TELUS Health, a health technology service, recently released a special report on the connection between financial well-being and mental health. The report reveals that one-third workers do not feel financially confident about the coming decade. In February, the US Mental Health Index score was 69.8 points out of 100, mirroring the Financial Wellbeing Index score of just 66.7 points out of 100.
Minimizing your own stress levels may seem daunting — and like potentially yet another expense. But we’re here with ways to de-stress without emptying your wallet.
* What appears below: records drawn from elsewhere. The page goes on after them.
Lemma wp_append s0 d0 c0 data : let nb0 := blocks_of (Z.of_nat (length c0)) in let nb := blocks_of (Z.of_nat (length (c0 ++ data))) in
  disk_ok (img s0) (freeblock s0) → inode_inv (img s0) (freeblock s0) d0 nb0 → has (img s0) d0 c0 → nb ≤ MAXFILE → freeblock s0 + room nb0 nb ≤ FSSIZE →
  wp (loop iappend_step (data, Z.of_nat (length c0), d0)) (λ r s, r.1 = Z.of_nat (length (c0 ++ data)) ∧ grown s0 d0 nb0 s r.2 (c0 ++ data)) nopanic s0.
Proof.
  intros nb0 nb HD HI Hc Hmax Hroom. consts. pose proof (blocks_of_spec (Z.of_nat (length c0)) ltac:(lia)) as [_ Hnb0]. fold nb0 in Hnb0. pose proof (blocks_of_spec (Z.of_nat (length (c0 ++ data))) ltac:(lia)) as [Hnb1 _]. fold nb in Hnb1.
  apply (wp_loop_n _ (λ n st s, n = Z.of_nat (length st.1.1) ∧ ∃ done, c0 ++ data = done ++ st.1.1 ∧ st.1.2 = Z.of_nat (length done) ∧ grown s0 d0 nb0 s st.2 done) _ _ (Z.of_nat (length data))).
  - intros n [[rest off] d] s [-> (done & Edone & Eoff & G)]. cbn [fst snd] in *. unfold iappend_step. destruct rest as [|z rest'] eqn:Erest.
    { apply wp_if_t; [done|]. apply wp_ret. rewrite app_nil_r in Edone. by rewrite Edone. }
    rewrite <- Erest in *. assert (0 < length rest)%nat as Hrest by (subst rest; cbn; lia). clear z rest' Erest. apply wp_if_f; [by apply Nat.leb_gt|]. subst off. set (fbn := Z.of_nat (length done) / BSIZE).
    assert (length done + length rest = length (c0 ++ data))%nat as Hlen by (by rewrite Edone, length_app). pose proof (block_of (Z.of_nat (length done)) ltac:(lia)) as [Hb1 Hb2]. fold fbn in Hb1. pose proof (Z.div_pos (Z.of_nat (length done)) BSIZE ltac:(lia) ltac:(lia)) as Hf0. fold fbn in Hf0.
    assert (fbn + 1 ≤ nb) as Hfn by nia. apply wp_if_f; [lia|]. set (n1 := Z.min _ _). set (l := take (Z.to_nat n1) rest). assert (length l = Z.to_nat n1) as Hll by (unfold l; rewrite length_take; lia).
    destruct (blocks_of_piece (Z.of_nat (length done)) (Z.of_nat (length l)) fbn eq_refl ltac:(lia) ltac:(lia) ltac:(lia)) as [_ Hk]. set (k := blocks_of (Z.of_nat (length done))) in *.
    pose proof (g_nb _ _ _ _ _ _ G) as Hge. fold k in Hge. pose proof (g_free _ _ _ _ _ _ G) as Hfree. fold k in Hfree. pose proof (room_mono nb0 (Z.max k (fbn + 1)) nb ltac:(nia)) as Hmono. pose proof (cost_room nb0 k fbn ltac:(lia) ltac:(lia) ltac:(lia)) as Hcost.
    apply wp_bind. eapply wp_post; [apply (wp_file_block s d k fbn); [apply G|apply G|lia|lia|lia|lia]|]. intros [d' x] s1 B. cbn [fst snd] in B.
    pose proof (iv_in _ _ _ _ (gb_inv _ _ _ _ _ _ _ B) fbn ltac:(lia)) as Hx. rewrite <- (gb_x _ _ _ _ _ _ _ B) in Hx. pose proof (dk_fb _ _ (gb_disk _ _ _ _ _ _ _ B)) as Hfb.
    destruct (dk_blocks _ _ (gb_disk _ _ _ _ _ _ _ B) x ltac:(lia)) as (buf & Ebuf & _). eapply wp_bind, wp_rsect; [exact Ebuf|]. apply wp_bind, wp_modify, wp_ret. cbn [fst snd].
    exists (Z.of_nat (length (drop (Z.to_nat n1) rest))). rewrite length_drop. split; [lia|]. split; [done|]. exists (done ++ l). split; [rewrite <- app_assoc; unfold l; by rewrite take_drop|]. split; [rewrite length_app; lia|].
    apply (grown_step _ _ _ s d done l fbn d' x s1 buf Hnb0 G); [done|by destruct l; [cbn in Hll; lia|]|lia|done|done].
  - cbn [fst snd]. split; [done|]. exists c0. split_and!; [done|done|]. split; fold nb0; try done; try lia. unfold room. case_decide; lia.
  - rewrite length_app in Hnb1. lia.
Qed.

(** * The image as a map of files *)

(** the inode [i] as the kernel reads it *)
Definition mino (m : gmap Z (list Z)) (i : Z) : dinode := get_dinode (dinode_off i) (iblk m (IBLOCK i msb)).

(** a volume: the type and the contents of each inode, the next inode and the first free block *)
Record vol := mkVol { v_files : gmap Z (Z * list Z); v_next : Z; v_used : Z }.

Definition nb_of (c : list Z) : Z := blocks_of (Z.of_nat (length c)).

(** the inode [i] of the type [t] and of [sz] bytes, whose blocks hold [c] *)
Record file_is (m : gmap Z (list Z)) (fb i t sz : Z) (c : list Z) : Prop := {
  fi_type : d_type (mino m i) = t;
  fi_dev : d_major (mino m i) = 0 ∧ d_minor (mino m i) = 0 ∧ d_nlink (mino m i) = 1;
  fi_size : d_size (mino m i) = sz;
  fi_inv : inode_inv m fb (mino m i) (nb_of c);
  fi_has : has m (mino m i) c;
}.
Definition owner (m : gmap Z (list Z)) (v : vol) (i b : Z) : Prop := ∃ t c, v_files v !! i = Some (t, c) ∧ owns m (mino m i) (nb_of c) b.

(** the blocks before the inodes: the boot block, the super block and an empty log *)
Definition head_block (b : Z) : list Z :=
  if b =? 1 then put_u32s 0 [sb_magic msb; sb_size msb; sb_nblocks msb; sb_ninodes msb; sb_nlog msb; sb_logstart msb; sb_inodestart msb; sb_bmapstart msb] zero_block else zero_block.

Record represents (s : image) (v : vol) : Prop := {
  r_disk : disk_ok (img s) (freeblock s);
  r_used : freeblock s = v_used v;
  r_next : freeinode s = v_next v;
  r_dom i : is_Some (v_files v !! i) → 0 < i < v_next v;
  r_head b : 0 ≤ b < sb_inodestart msb → img s !! b = Some (head_block b);
  r_max : 0 < v_next v ≤ NINODES;
  r_file i t c : v_files v !! i = Some (t, c) → file_is (img s) (freeblock s) i t (Z.of_nat (length c)) c;
  r_sep i i' b : owner (img s) v i b → owner (img s) v i' b → i = i';
  r_free i : v_next v ≤ i < NINODES → d_type (mino (img s) i) = 0;
}.

Lemma IBLOCK_msb i : 0 ≤ i < NINODES → IBLOCK i msb = i / 16 + 32 ∧ 32 ≤ IBLOCK i msb < nmeta ∧ dinode_off i = Z.to_nat (i mod 16 * 64).
Proof.
  intros Hi. consts. unfold NINODES in Hi. assert (0 ≤ i / 16 ≤ 12) as H by (split; [apply Z.div_pos; lia|]; assert (i / 16 < 13) by (apply Z.div_lt_upper_bound; lia); lia).
  assert (IBLOCK i msb = i / 16 + 32) as -> by (unfold IBLOCK; change IPB with 16; change (sb_inodestart msb) with 32; rewrite u32_small; lia). split_and!; [done|lia|lia|]. done.
Qed.
Lemma dinode_off_fit i : 0 ≤ i < NINODES → (dinode_off i + 64 ≤ 1024)%nat.
Proof. intros Hi. destruct (IBLOCK_msb i Hi) as (_ & _ & ->). pose proof (Z.mod_pos_bound i 16). lia. Qed.

(** the inode [i] is stored in its slot, and no other slot changes *)
Lemma mino_put m i x d : 0 ≤ i < NINODES → m !! IBLOCK i msb = Some d → length d = 1024%nat → dinode_ok x →
  let m' := <[IBLOCK i msb := put_dinode (dinode_off i) x d]> m in mino m' i = x ∧ ∀ i', 0 ≤ i' < NINODES → i' ≠ i → mino m' i' = mino m i'.
Proof.
  intros Hi Hd Hl Hx m'. pose proof (dinode_off_fit i Hi) as Hfit. destruct (IBLOCK_msb i Hi) as (E & _ & Eo). split.
  - unfold mino, iblk, m'. rewrite lookup_insert_eq. cbn [from_option id]. apply get_put_dinode; [lia|done].
  - intros i' Hi' Hne. destruct (IBLOCK_msb i' Hi') as (E' & _ & Eo'). unfold mino, iblk, m'. destruct (decide (IBLOCK i' msb = IBLOCK i msb)) as [Eb|Eb]; [|by rewrite lookup_insert_ne].
    rewrite Eb, lookup_insert_eq, Hd. cbn [from_option id]. apply get_put_dinode_ne; [lia|by destruct (di_addrs _ Hx)|]. pose proof (Z.div_mod i 16). pose proof (Z.div_mod i' 16). pose proof (Z.mod_pos_bound i 16). pose proof (Z.mod_pos_bound i' 16). lia.
Qed.

(** a file is what it was when its blocks are *)
Lemma mbaddr_stable m m' fb d nb : inode_inv m fb d nb → (∀ b, owns m d nb b → m' !! b = m !! b) → ∀ bn, mbaddr m' d bn = mbaddr m d bn.
Proof.
  intros HI H bn. unfold mbaddr. destruct (bn <? NDIRECT); [done|]. destruct (Z.eqb_spec (daddr NDIRECT d) 0) as [|Hn]; [done|]. unfold iblk. rewrite H; [done|]. right. split; [|done].
  pose proof (iv_ind _ _ _ _ HI). by destruct (decide (NDIRECT < nb)).
Qed.
Lemma inv_fb m fb fb' d nb : inode_inv m fb d nb → fb ≤ fb' → inode_inv m fb' d nb.
Proof.
  intros [H1 H2 H3 H4 H5 H6 H7] Hf. split; try done; [intros bn Hbn; specialize (H3 bn Hbn); lia|]. case_decide; lia.
Qed.
Lemma owns_range m fb d nb b : inode_inv m fb d nb → owns m d nb b → nmeta ≤ b < fb.
Proof. intros HI [(bn & Hbn & <-)|[Hn <-]]; [by apply (iv_in _ _ _ _ HI)|]. pose proof (iv_ind _ _ _ _ HI) as H. by rewrite decide_True in H. Qed.
Lemma owns_stable m m' d nb : (∀ bn, mbaddr m' d bn = mbaddr m d bn) → ∀ b, owns m' d nb b ↔ owns m d nb b.
Proof. intros H b. unfold owns. split; (intros [(bn & Hbn & E)|E]; [left; exists bn; split; [done|]; rewrite <- E; by rewrite H|by right]). Qed.

Lemma file_stable m m' fb fb' i t sz c : file_is m fb i t sz c → fb ≤ fb' → mino m' i = mino m i → (∀ b, owns m (mino m i) (nb_of c) b → m' !! b = m !! b) →
  file_is m' fb' i t sz c ∧ ∀ b, owns m' (mino m' i) (nb_of c) b ↔ owns m (mino m i) (nb_of c) b.
Proof.
  intros [F1 F2 F3 F4 F5] Hf Em H. pose proof (mbaddr_stable _ m' _ _ _ F4 H) as Hmb. split; [|rewrite Em; by apply owns_stable]. split; rewrite ?Em; try done.
  - apply (inv_fb _ fb); [|done]. by apply (inv_ext m).
  - intros j x Hj. rewrite <- (F5 j x Hj). unfold mbyte. rewrite Hmb. unfold iblk. rewrite H; [done|]. left. eexists; split; [|done].
    pose proof (lookup_lt_Some _ _ _ Hj). pose proof (blocks_of_spec (Z.of_nat (length c)) ltac:(lia)). pose proof (block_of (Z.of_nat j) ltac:(lia)). unfold nb_of. consts. split; [apply Z.div_pos; lia|]. nia.
Qed.

(** [data] at the end of the inode [i], if the file and the volume can hold it *)
Definition v_append (i : Z) (data : list Z) (v : vol) : option vol :=
  match v_files v !! i with
  | Some (t, c) =>
      if decide (nb_of (c ++ data) ≤ MAXFILE ∧ v_used v + room (nb_of c) (nb_of (c ++ data)) ≤ FSSIZE)
      then Some (mkVol (<[i := (t, c ++ data)]> (v_files v)) (v_next v) (v_used v + room (nb_of c) (nb_of (c ++ data)))) else None
  | None => None
  end.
How to Cope With Financial Stress
Because finances significantly impact our well-being, it’s important to learn how to cope with financial stress and boost your financial literacy. Even if your paycheck is not particularly juicy, you can still do plenty of things to improve your financial situation without additional stress. Here are five tips to help you cope with financial stress and maximize your paycheck.
1. Find Mental Health Help if You Need It
According to the TELUS Health report, as many as 40% of workers feel overwhelmed by debt, while another 12% expect financial struggles in the near future. This can weigh very heavily on an individual’s psyche since money is required for the essentials in life: Rent, food and transportation. The stress level is heightened even more for single parents, heads of household and those with high debt balances.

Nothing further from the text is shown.